## [INSTRUCTIONS TO FOLLOW]
Take the records below and print them verbatim up to and including the line that carries "- assert (q".

## [DATA SHOWN]
+-------+

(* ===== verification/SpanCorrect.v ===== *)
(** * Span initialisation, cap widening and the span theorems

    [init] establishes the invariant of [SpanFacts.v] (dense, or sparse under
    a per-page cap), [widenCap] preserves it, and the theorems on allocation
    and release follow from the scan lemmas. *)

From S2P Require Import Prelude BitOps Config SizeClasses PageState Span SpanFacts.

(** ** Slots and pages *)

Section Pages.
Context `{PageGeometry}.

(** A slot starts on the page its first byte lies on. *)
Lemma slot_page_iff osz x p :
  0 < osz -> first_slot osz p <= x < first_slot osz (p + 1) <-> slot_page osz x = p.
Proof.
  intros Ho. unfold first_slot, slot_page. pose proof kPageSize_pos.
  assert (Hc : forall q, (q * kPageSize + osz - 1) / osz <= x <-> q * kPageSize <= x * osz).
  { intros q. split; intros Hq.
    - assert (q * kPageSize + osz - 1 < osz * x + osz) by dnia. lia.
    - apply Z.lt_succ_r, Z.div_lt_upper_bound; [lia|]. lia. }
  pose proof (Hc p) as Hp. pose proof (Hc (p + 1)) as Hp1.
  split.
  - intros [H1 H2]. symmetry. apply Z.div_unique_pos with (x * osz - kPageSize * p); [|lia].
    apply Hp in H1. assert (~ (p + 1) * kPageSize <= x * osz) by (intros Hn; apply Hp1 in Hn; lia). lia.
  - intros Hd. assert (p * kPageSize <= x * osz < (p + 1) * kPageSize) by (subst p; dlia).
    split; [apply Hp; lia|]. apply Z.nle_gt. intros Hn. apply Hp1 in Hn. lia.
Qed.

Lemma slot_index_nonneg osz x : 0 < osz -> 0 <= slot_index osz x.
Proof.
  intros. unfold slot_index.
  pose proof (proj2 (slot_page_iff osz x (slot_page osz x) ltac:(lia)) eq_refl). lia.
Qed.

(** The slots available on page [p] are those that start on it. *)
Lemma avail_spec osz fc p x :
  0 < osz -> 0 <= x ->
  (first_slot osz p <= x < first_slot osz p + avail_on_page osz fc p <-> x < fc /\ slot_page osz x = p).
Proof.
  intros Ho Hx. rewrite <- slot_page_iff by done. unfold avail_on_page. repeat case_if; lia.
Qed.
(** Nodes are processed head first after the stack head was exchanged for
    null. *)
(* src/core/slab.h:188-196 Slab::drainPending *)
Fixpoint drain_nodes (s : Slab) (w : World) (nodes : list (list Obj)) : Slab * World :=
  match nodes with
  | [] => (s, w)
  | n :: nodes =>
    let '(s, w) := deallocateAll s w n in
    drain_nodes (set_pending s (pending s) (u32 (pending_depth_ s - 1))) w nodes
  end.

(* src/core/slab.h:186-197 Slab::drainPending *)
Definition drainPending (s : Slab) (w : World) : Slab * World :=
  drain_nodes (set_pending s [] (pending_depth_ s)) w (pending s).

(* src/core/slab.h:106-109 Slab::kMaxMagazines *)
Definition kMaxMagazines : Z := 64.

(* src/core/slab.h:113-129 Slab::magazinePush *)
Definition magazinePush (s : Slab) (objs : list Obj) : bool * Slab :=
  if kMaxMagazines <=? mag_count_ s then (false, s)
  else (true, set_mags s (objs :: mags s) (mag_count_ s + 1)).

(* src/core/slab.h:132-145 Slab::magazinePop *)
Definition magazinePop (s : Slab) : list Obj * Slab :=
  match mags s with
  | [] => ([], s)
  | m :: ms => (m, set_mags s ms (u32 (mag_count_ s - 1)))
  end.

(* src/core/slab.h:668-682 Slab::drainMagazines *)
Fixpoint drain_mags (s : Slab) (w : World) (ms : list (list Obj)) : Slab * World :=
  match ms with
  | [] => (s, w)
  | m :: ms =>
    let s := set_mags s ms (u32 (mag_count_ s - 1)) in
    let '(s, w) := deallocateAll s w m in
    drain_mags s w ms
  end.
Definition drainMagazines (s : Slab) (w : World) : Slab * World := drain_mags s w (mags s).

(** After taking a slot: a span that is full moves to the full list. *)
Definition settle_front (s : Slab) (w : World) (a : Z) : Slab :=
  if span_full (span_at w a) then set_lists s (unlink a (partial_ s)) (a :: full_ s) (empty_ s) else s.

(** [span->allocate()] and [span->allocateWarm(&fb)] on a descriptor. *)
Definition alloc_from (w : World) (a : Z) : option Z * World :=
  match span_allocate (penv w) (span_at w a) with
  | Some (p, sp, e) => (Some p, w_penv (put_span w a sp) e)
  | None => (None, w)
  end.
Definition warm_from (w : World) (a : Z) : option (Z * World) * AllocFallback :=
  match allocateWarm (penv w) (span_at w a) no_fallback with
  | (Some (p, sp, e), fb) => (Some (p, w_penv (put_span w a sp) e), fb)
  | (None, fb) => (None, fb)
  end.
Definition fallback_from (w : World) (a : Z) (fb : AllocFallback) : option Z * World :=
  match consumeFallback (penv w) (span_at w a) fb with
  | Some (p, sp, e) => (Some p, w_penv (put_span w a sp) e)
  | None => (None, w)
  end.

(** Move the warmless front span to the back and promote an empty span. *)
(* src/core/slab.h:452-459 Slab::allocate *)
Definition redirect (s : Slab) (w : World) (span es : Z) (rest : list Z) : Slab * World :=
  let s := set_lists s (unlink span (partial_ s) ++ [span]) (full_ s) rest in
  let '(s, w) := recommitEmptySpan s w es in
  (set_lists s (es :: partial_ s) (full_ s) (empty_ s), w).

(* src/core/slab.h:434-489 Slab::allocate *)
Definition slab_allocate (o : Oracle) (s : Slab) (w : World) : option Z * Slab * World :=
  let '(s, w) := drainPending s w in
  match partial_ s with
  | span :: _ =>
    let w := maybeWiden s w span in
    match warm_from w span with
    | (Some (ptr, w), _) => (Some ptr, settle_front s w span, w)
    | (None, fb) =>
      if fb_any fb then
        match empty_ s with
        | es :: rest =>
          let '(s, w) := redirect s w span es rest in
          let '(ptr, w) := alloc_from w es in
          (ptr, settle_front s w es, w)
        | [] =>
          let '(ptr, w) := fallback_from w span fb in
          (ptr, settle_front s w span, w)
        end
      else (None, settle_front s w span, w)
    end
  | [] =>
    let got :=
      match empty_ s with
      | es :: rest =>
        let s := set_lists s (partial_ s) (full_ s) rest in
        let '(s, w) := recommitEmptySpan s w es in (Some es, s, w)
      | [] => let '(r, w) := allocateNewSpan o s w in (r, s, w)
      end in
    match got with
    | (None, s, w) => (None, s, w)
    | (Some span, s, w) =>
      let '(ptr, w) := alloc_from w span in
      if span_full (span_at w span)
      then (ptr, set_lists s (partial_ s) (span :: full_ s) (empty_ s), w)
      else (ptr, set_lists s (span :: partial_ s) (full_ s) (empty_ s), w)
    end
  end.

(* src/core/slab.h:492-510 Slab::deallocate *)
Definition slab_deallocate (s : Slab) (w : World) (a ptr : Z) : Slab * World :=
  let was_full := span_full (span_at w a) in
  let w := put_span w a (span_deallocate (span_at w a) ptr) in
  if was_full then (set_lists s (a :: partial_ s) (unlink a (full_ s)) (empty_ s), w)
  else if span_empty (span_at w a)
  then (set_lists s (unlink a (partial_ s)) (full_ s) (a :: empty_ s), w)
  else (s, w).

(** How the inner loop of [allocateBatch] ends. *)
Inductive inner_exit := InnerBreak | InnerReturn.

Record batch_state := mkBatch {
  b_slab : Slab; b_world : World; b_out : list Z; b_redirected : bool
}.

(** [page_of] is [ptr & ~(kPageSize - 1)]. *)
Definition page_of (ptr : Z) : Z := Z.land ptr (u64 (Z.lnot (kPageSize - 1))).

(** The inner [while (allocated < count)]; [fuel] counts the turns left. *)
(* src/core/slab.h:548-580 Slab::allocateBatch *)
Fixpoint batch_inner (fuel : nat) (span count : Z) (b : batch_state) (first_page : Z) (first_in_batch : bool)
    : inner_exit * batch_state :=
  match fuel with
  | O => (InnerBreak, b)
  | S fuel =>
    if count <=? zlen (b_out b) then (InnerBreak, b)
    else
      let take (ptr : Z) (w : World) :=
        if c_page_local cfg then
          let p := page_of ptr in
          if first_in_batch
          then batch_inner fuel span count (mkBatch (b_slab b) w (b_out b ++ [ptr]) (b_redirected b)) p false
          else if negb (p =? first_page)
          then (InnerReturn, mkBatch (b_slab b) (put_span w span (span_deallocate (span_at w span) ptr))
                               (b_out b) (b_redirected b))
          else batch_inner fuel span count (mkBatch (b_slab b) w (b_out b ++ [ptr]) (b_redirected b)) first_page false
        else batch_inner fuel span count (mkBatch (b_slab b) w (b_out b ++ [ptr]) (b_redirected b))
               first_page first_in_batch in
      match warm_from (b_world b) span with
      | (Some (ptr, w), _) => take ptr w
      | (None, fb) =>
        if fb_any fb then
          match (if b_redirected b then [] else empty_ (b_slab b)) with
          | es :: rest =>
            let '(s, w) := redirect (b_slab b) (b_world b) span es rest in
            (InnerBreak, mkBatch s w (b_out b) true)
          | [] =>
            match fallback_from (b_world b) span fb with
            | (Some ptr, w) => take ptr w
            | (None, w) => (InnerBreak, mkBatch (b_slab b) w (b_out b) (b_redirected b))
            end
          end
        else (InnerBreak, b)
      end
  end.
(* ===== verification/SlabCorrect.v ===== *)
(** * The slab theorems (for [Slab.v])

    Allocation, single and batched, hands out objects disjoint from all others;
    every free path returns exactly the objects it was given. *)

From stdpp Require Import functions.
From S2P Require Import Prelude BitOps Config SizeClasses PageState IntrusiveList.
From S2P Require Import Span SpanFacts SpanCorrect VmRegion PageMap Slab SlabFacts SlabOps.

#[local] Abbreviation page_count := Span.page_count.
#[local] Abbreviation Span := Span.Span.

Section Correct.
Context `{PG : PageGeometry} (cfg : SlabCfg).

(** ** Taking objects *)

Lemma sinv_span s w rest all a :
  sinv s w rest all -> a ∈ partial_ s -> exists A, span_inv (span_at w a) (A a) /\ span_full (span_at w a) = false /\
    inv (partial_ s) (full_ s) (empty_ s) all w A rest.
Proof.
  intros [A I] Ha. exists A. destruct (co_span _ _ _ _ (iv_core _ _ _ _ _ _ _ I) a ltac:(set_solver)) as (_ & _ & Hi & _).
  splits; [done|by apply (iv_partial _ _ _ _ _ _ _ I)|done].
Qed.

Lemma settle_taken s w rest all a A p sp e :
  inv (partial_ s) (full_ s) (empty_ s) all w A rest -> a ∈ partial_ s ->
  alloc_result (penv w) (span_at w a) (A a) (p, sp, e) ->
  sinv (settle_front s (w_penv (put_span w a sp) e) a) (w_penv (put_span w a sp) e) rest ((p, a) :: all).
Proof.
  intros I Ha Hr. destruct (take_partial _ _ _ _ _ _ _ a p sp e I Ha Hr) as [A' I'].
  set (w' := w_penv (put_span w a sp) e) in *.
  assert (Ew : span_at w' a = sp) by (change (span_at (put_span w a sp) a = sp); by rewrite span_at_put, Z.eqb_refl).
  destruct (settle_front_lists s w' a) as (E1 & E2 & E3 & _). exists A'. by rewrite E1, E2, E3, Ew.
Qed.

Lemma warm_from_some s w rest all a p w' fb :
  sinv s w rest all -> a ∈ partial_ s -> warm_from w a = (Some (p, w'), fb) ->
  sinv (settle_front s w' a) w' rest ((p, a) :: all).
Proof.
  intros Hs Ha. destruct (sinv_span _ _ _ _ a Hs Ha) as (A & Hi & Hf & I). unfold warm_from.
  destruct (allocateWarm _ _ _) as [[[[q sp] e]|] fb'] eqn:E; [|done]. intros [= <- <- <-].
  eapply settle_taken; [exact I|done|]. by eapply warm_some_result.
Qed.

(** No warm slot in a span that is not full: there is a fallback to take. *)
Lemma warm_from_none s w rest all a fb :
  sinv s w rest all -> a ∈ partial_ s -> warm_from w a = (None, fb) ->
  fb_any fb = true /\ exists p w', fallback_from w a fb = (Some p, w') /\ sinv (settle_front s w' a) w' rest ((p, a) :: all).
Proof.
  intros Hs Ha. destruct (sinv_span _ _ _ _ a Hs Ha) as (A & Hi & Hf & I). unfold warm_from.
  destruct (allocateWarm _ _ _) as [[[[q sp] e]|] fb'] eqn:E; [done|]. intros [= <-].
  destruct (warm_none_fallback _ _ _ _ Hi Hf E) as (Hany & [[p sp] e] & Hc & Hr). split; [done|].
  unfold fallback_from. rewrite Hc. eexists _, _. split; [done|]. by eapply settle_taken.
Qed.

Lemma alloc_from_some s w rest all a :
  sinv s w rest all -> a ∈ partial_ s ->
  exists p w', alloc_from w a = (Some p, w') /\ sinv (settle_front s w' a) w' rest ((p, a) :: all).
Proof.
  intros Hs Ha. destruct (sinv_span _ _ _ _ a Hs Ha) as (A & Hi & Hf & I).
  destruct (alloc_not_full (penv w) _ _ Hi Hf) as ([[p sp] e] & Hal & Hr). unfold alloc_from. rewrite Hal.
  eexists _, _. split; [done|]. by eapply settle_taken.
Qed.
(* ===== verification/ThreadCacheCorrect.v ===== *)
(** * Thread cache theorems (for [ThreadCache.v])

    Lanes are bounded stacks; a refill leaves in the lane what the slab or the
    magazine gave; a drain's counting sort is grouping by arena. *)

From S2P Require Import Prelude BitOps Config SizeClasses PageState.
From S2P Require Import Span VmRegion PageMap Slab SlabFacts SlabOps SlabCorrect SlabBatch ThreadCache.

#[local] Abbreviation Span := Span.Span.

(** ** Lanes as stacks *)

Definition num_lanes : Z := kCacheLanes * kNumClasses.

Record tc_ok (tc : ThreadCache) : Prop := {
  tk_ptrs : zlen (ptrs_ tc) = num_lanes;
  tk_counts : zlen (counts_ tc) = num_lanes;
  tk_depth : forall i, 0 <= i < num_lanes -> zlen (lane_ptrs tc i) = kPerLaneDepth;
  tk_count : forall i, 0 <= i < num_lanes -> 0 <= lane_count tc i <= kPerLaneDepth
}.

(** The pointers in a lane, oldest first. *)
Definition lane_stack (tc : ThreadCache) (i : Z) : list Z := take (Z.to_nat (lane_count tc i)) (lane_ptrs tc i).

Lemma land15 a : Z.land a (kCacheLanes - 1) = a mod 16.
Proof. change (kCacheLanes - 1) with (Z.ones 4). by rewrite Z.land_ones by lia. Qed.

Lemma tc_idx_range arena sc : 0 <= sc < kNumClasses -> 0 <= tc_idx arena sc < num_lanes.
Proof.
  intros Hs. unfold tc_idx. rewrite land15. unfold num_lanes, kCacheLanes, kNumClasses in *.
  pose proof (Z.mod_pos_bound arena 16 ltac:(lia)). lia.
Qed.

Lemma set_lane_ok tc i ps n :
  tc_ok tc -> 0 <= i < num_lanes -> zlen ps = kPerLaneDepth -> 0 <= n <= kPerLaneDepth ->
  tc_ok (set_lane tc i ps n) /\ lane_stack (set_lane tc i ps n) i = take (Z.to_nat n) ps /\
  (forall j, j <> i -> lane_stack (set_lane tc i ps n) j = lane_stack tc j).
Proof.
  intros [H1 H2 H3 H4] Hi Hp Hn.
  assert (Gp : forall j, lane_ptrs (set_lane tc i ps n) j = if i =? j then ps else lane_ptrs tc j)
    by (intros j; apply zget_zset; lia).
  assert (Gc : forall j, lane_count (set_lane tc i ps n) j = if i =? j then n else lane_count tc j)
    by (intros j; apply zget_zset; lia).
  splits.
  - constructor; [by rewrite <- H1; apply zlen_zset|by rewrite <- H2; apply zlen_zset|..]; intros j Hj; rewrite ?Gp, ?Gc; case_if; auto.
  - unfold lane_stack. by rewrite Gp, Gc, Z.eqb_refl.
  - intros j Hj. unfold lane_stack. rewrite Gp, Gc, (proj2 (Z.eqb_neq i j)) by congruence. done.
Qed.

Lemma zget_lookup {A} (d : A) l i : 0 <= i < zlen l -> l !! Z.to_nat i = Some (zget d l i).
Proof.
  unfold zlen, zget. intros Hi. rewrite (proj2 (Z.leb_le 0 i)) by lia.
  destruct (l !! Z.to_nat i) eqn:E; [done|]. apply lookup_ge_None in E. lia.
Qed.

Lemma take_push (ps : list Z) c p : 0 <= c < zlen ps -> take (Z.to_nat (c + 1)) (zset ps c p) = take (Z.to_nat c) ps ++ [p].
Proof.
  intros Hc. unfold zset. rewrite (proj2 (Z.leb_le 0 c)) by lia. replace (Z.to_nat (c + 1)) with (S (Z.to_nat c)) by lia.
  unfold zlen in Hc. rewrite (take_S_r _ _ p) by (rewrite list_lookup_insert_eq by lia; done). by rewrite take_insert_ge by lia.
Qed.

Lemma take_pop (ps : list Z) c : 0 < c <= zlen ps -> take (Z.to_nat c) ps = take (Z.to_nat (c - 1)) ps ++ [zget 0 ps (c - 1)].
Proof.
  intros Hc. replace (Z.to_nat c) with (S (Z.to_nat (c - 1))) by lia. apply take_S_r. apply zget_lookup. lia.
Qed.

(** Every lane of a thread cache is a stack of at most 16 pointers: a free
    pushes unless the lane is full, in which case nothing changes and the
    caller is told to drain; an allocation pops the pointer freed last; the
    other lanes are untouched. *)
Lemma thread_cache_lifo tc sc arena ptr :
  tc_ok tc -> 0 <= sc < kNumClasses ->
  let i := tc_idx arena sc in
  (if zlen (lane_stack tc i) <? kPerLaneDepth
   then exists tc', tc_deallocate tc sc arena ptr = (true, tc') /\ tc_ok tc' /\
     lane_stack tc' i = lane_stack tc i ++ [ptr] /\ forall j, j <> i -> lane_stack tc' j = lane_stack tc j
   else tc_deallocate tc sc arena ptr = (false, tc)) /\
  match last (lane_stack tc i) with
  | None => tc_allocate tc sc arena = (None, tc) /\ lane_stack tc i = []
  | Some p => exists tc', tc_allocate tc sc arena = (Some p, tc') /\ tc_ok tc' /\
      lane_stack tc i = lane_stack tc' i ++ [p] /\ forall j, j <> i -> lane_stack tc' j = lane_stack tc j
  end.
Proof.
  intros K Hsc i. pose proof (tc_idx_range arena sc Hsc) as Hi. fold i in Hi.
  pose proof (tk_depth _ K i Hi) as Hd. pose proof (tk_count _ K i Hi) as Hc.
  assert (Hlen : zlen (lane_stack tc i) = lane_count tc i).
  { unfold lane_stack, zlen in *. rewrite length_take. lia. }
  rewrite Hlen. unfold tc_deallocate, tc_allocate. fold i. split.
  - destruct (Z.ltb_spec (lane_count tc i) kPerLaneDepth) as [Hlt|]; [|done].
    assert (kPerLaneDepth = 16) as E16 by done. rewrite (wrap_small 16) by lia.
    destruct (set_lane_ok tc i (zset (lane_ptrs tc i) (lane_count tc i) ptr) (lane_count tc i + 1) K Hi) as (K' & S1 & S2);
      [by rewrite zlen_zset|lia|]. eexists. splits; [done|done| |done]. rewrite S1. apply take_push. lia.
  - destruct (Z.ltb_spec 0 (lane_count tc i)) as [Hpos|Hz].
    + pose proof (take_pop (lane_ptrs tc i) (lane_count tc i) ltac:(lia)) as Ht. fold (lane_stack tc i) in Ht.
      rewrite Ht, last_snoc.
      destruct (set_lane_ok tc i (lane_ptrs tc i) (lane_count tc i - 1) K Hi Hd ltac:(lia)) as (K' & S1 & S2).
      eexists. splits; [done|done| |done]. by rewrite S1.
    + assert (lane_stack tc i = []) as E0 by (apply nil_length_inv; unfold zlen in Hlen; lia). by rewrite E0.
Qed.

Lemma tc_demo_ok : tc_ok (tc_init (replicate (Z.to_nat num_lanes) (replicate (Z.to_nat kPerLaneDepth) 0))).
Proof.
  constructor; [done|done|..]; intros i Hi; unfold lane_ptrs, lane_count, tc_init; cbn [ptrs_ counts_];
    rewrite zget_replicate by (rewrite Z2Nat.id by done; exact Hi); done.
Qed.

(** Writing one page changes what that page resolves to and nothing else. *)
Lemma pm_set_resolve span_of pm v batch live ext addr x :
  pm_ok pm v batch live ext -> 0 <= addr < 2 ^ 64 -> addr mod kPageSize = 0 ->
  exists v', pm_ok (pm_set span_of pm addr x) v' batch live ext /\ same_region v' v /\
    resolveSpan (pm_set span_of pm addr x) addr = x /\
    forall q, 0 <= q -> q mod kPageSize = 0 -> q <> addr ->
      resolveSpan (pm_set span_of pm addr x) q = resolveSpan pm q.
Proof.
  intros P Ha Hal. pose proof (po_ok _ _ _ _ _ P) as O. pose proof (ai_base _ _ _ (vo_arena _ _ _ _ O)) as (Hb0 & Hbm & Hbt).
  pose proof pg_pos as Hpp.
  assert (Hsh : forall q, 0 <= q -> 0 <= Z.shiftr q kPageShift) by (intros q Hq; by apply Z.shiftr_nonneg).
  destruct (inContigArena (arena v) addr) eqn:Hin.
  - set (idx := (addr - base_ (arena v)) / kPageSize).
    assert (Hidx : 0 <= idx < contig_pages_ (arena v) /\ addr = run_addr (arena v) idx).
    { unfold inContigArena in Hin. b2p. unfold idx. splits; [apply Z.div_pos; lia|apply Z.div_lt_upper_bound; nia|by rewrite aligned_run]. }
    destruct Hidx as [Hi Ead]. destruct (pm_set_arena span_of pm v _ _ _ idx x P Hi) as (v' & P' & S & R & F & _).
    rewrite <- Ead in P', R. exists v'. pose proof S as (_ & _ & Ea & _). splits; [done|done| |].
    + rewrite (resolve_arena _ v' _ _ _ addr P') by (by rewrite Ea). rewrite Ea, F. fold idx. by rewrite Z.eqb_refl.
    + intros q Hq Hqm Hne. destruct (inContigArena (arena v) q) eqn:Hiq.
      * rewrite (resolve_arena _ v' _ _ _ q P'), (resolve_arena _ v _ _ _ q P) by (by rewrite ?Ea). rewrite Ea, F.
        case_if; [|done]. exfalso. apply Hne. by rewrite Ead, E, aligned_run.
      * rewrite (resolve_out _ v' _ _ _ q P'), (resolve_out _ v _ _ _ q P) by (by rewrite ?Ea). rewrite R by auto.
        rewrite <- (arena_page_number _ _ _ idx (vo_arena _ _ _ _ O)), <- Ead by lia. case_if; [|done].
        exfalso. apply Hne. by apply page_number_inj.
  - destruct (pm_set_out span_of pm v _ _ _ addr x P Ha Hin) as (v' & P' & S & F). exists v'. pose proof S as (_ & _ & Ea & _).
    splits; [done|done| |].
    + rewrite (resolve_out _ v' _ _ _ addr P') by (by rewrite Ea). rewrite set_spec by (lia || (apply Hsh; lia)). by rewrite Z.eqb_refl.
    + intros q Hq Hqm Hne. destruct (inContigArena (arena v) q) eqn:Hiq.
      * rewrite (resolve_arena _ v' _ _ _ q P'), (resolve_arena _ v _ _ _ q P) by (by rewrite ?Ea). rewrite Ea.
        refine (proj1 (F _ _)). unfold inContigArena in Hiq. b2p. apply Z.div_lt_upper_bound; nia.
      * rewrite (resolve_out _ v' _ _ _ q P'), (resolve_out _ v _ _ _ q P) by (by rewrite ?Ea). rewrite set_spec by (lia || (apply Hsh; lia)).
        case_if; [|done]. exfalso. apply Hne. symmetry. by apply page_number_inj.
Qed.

+-------+

## [ANSWER AREA]
(* ===== verification/SpanCorrect.v ===== *)
(** * Span initialisation, cap widening and the span theorems

    [init] establishes the invariant of [SpanFacts.v] (dense, or sparse under
    a per-page cap), [widenCap] preserves it, and the theorems on allocation
    and release follow from the scan lemmas. *)

From S2P Require Import Prelude BitOps Config SizeClasses PageState Span SpanFacts.

(** ** Slots and pages *)

Section Pages.
Context `{PageGeometry}.

(** A slot starts on the page its first byte lies on. *)
Lemma slot_page_iff osz x p :
  0 < osz -> first_slot osz p <= x < first_slot osz (p + 1) <-> slot_page osz x = p.
Proof.
  intros Ho. unfold first_slot, slot_page. pose proof kPageSize_pos.
  assert (Hc : forall q, (q * kPageSize + osz - 1) / osz <= x <-> q * kPageSize <= x * osz).
  { intros q. split; intros Hq.
    - assert (q * kPageSize + osz - 1 < osz * x + osz) by dnia. lia.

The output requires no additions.